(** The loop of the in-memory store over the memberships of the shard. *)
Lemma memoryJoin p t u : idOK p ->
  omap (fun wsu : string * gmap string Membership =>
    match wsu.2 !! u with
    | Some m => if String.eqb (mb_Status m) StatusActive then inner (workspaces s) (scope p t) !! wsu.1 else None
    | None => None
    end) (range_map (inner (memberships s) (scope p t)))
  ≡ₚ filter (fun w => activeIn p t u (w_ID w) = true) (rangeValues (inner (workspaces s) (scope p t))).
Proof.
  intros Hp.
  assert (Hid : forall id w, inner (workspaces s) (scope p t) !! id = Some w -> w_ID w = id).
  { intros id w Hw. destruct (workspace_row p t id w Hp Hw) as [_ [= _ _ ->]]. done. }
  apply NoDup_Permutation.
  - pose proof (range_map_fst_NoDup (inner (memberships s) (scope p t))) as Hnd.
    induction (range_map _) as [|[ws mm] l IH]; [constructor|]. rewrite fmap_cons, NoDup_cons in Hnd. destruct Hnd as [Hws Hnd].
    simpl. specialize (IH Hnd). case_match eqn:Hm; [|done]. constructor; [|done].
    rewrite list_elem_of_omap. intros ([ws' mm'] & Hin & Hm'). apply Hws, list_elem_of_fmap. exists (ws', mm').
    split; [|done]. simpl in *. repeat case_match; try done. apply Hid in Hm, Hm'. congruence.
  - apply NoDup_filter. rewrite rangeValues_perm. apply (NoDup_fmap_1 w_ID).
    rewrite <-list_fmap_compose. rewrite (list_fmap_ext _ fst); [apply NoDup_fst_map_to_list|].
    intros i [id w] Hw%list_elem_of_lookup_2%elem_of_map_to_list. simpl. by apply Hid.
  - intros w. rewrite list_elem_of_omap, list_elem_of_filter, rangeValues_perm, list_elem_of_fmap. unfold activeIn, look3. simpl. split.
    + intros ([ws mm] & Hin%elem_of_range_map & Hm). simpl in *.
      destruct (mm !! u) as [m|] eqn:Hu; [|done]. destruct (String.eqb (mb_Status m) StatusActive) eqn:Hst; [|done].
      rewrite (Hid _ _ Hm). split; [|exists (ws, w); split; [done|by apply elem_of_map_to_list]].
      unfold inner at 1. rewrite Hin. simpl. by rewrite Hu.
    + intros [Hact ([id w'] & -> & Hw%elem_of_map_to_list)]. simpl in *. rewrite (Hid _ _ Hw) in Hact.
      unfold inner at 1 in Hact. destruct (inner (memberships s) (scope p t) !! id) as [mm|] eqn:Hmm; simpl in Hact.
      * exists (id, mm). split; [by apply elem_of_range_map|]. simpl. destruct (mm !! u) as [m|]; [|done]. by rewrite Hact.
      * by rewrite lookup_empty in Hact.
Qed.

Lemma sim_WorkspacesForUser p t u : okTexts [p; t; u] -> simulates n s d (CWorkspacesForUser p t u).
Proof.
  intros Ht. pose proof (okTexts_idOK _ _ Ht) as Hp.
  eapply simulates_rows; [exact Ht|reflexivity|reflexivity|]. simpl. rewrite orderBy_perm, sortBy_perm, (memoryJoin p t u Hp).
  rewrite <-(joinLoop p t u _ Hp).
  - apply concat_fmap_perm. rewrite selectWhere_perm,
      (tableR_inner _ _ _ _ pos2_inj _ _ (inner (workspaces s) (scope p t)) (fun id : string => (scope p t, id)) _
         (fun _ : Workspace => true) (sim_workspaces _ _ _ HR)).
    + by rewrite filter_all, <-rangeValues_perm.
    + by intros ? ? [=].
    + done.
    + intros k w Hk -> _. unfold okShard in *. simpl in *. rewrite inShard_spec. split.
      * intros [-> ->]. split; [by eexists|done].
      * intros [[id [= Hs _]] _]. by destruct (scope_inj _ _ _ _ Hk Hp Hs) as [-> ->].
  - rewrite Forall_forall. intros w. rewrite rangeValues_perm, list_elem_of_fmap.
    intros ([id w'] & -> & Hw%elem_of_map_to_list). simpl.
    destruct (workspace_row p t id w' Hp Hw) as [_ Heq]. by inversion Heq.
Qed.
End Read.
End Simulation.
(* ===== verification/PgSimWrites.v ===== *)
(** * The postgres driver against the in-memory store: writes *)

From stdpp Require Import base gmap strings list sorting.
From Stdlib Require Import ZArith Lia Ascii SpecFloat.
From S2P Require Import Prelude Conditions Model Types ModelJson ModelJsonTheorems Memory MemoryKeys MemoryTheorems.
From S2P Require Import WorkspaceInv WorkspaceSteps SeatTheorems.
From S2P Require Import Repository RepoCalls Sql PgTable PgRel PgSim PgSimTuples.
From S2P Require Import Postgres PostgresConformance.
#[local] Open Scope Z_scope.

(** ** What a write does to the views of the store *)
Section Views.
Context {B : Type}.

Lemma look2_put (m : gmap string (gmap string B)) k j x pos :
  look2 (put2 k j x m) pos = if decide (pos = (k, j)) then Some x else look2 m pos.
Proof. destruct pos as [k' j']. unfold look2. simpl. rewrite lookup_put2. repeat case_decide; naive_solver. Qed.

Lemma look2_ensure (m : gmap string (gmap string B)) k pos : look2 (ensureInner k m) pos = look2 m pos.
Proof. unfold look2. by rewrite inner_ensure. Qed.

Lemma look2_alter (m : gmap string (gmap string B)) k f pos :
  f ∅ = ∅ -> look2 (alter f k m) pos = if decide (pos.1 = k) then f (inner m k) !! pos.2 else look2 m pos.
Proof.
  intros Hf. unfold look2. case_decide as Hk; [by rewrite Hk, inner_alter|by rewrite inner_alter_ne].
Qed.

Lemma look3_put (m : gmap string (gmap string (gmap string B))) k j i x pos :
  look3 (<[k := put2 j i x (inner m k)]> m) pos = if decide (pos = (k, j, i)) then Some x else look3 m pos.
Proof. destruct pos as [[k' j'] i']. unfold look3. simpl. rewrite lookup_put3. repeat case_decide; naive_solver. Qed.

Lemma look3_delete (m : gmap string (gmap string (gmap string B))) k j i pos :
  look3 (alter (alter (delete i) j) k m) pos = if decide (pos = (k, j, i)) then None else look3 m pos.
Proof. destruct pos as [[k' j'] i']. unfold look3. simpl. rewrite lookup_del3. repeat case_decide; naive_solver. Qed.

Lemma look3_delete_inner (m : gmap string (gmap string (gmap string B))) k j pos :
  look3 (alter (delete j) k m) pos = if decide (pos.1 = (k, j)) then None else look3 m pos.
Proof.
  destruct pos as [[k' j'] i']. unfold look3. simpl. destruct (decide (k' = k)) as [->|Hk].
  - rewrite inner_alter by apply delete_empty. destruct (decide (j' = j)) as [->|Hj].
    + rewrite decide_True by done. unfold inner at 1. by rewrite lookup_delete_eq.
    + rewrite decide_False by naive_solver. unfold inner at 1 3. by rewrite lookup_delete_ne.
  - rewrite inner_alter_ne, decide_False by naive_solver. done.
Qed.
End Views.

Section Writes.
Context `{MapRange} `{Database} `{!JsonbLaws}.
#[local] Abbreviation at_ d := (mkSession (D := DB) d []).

────────

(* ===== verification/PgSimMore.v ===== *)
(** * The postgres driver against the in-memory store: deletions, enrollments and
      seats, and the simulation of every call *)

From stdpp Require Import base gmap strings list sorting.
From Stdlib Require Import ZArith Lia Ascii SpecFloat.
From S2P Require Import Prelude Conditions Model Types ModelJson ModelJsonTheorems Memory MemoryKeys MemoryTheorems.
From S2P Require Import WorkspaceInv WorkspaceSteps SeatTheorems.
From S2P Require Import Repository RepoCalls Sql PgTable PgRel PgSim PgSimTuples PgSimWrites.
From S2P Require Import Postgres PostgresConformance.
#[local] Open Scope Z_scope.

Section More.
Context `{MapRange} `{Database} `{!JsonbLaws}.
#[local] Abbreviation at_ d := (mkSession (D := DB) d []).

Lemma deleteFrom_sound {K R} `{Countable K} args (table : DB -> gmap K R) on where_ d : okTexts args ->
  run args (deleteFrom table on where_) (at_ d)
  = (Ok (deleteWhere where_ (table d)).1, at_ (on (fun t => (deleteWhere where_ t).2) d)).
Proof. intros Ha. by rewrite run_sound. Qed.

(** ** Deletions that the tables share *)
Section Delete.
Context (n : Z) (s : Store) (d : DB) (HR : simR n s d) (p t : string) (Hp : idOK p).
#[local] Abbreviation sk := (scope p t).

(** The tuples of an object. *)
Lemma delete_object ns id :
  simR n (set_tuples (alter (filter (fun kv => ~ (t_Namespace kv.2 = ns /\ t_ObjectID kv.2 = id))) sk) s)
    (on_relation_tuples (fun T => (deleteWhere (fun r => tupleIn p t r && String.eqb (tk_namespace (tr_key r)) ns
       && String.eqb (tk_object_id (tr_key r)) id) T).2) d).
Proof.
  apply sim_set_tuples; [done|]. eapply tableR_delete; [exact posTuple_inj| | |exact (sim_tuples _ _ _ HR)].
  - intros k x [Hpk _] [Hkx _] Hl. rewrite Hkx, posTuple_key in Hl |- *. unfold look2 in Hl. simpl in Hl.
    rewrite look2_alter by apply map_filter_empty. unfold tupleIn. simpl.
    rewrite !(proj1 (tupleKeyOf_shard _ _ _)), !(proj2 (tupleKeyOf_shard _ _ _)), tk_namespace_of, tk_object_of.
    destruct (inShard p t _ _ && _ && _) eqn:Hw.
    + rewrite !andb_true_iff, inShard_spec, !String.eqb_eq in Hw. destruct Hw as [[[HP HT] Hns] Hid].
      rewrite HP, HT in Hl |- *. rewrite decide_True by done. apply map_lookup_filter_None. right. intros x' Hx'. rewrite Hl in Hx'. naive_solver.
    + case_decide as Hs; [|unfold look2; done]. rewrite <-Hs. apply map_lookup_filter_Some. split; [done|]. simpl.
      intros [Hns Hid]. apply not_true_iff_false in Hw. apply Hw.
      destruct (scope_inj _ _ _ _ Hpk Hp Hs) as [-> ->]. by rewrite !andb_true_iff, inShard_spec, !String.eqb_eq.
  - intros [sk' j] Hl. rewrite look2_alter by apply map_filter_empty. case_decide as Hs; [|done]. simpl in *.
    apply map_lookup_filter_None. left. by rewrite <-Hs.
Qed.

────────

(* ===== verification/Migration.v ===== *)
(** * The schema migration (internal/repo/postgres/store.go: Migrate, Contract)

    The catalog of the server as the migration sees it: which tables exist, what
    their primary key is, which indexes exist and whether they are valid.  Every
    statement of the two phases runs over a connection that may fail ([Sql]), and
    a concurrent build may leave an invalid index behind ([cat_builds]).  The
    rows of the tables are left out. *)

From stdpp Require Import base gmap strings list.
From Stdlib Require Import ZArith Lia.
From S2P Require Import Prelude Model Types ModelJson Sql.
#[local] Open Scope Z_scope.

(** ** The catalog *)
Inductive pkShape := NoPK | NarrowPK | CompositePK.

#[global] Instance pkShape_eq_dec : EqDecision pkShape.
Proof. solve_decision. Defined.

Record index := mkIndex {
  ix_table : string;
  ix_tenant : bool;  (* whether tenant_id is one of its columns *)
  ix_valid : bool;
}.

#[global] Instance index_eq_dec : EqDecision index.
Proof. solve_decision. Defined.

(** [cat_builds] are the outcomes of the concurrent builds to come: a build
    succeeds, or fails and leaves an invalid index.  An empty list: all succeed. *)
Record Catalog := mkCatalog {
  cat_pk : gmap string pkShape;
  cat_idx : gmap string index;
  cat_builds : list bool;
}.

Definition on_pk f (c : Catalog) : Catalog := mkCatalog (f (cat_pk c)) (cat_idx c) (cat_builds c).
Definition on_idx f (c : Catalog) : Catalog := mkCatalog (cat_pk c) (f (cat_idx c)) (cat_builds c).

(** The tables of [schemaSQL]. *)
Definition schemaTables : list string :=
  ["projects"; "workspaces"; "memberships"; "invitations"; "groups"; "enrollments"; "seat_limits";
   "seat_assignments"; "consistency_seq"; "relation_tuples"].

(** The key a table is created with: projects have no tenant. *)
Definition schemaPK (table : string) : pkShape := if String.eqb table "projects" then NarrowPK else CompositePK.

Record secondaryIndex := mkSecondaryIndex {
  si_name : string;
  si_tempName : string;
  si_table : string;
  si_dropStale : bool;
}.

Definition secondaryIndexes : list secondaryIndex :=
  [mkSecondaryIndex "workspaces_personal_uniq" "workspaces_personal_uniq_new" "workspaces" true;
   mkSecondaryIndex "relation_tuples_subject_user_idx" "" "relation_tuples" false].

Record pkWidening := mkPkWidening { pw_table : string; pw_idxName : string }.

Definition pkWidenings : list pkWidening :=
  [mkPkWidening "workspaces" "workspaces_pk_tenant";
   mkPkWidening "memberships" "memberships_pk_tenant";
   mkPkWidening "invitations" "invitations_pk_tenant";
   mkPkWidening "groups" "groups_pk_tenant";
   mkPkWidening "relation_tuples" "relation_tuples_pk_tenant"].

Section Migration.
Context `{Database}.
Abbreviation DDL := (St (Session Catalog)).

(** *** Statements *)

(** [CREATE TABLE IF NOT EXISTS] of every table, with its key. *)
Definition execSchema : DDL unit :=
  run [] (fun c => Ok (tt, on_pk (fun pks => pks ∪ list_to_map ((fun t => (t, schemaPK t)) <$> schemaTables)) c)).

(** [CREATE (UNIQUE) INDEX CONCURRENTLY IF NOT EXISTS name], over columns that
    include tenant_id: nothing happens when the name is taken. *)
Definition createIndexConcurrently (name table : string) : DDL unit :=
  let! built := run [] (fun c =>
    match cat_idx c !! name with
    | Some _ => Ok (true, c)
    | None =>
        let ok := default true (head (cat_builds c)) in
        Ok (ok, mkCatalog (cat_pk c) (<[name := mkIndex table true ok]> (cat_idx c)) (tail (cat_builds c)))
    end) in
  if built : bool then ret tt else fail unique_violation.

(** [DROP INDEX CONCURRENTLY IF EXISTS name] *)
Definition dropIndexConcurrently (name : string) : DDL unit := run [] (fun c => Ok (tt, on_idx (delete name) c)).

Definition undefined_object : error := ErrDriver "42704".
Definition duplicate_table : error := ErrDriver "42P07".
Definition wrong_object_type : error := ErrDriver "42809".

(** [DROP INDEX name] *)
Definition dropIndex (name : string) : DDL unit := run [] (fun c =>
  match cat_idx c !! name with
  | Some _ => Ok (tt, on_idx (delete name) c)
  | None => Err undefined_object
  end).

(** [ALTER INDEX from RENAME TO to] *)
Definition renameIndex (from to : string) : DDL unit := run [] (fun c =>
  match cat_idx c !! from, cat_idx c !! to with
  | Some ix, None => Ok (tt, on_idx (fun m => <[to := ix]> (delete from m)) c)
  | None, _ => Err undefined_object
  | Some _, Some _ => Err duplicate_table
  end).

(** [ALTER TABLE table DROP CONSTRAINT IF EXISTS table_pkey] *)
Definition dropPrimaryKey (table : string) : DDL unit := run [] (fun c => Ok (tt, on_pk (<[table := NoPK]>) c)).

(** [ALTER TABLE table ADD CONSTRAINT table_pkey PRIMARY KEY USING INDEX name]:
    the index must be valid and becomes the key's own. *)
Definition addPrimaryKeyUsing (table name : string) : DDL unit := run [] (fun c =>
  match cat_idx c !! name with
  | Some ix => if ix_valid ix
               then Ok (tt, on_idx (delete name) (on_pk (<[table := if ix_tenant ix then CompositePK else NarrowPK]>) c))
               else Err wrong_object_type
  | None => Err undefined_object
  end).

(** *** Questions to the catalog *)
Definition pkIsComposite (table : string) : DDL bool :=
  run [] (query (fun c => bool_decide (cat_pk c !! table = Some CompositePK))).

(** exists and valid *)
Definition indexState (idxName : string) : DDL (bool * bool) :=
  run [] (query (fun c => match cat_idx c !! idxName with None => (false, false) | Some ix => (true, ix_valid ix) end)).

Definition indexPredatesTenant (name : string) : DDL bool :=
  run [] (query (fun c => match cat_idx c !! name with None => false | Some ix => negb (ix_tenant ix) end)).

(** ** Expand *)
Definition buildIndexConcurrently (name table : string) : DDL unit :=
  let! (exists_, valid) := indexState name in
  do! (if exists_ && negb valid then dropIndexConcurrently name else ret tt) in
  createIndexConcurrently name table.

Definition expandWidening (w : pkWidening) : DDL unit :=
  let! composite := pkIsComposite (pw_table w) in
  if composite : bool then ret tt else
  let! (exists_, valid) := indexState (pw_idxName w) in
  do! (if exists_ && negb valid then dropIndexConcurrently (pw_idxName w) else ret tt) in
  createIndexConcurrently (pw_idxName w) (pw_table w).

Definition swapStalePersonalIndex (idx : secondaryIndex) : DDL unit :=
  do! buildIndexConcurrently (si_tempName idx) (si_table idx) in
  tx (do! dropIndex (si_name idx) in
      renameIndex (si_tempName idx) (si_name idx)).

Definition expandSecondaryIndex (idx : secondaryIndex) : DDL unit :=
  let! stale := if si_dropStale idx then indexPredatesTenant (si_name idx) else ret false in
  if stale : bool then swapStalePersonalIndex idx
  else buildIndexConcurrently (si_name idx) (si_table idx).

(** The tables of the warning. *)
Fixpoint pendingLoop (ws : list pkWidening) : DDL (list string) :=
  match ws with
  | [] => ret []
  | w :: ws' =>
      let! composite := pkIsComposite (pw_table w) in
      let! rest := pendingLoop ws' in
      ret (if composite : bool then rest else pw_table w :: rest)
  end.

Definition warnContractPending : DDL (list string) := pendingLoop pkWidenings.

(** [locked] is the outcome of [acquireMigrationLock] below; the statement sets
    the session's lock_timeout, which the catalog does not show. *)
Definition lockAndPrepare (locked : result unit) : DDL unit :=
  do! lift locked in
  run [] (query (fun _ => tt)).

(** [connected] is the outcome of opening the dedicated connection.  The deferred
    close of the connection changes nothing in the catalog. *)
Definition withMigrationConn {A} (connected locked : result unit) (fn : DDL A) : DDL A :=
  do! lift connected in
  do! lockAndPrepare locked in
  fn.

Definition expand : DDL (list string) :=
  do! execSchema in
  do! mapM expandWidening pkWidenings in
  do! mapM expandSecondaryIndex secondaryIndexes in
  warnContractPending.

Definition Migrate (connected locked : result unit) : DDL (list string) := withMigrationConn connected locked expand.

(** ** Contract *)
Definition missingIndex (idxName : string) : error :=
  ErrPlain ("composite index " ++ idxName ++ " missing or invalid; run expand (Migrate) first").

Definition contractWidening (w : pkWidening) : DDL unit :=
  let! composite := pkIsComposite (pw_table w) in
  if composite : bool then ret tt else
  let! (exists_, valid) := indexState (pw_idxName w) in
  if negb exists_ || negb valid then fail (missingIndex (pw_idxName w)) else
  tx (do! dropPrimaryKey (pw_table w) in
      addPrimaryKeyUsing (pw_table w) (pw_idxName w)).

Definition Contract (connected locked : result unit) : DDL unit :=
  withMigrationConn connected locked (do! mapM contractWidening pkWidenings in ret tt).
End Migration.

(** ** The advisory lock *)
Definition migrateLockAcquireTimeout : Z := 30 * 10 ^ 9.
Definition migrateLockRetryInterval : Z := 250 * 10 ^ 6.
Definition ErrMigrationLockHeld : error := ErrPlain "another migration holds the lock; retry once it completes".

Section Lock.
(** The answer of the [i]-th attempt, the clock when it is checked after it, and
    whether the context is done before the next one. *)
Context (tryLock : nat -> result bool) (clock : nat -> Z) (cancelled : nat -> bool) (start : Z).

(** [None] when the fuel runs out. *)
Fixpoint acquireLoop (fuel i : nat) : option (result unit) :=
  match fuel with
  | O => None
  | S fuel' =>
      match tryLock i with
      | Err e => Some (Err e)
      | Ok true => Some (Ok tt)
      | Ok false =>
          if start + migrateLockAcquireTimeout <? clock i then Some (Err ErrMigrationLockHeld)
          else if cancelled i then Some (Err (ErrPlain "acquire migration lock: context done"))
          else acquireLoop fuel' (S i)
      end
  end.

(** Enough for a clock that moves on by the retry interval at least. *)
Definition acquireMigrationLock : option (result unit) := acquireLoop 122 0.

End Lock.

────────

• Task item:
A line qualifies when it holds the word "against"; report all qualifying lines from the records above.

• Response to the exercise:
(** * The postgres driver against the in-memory store: writes *)
(** * The postgres driver against the in-memory store: deletions, enrollments and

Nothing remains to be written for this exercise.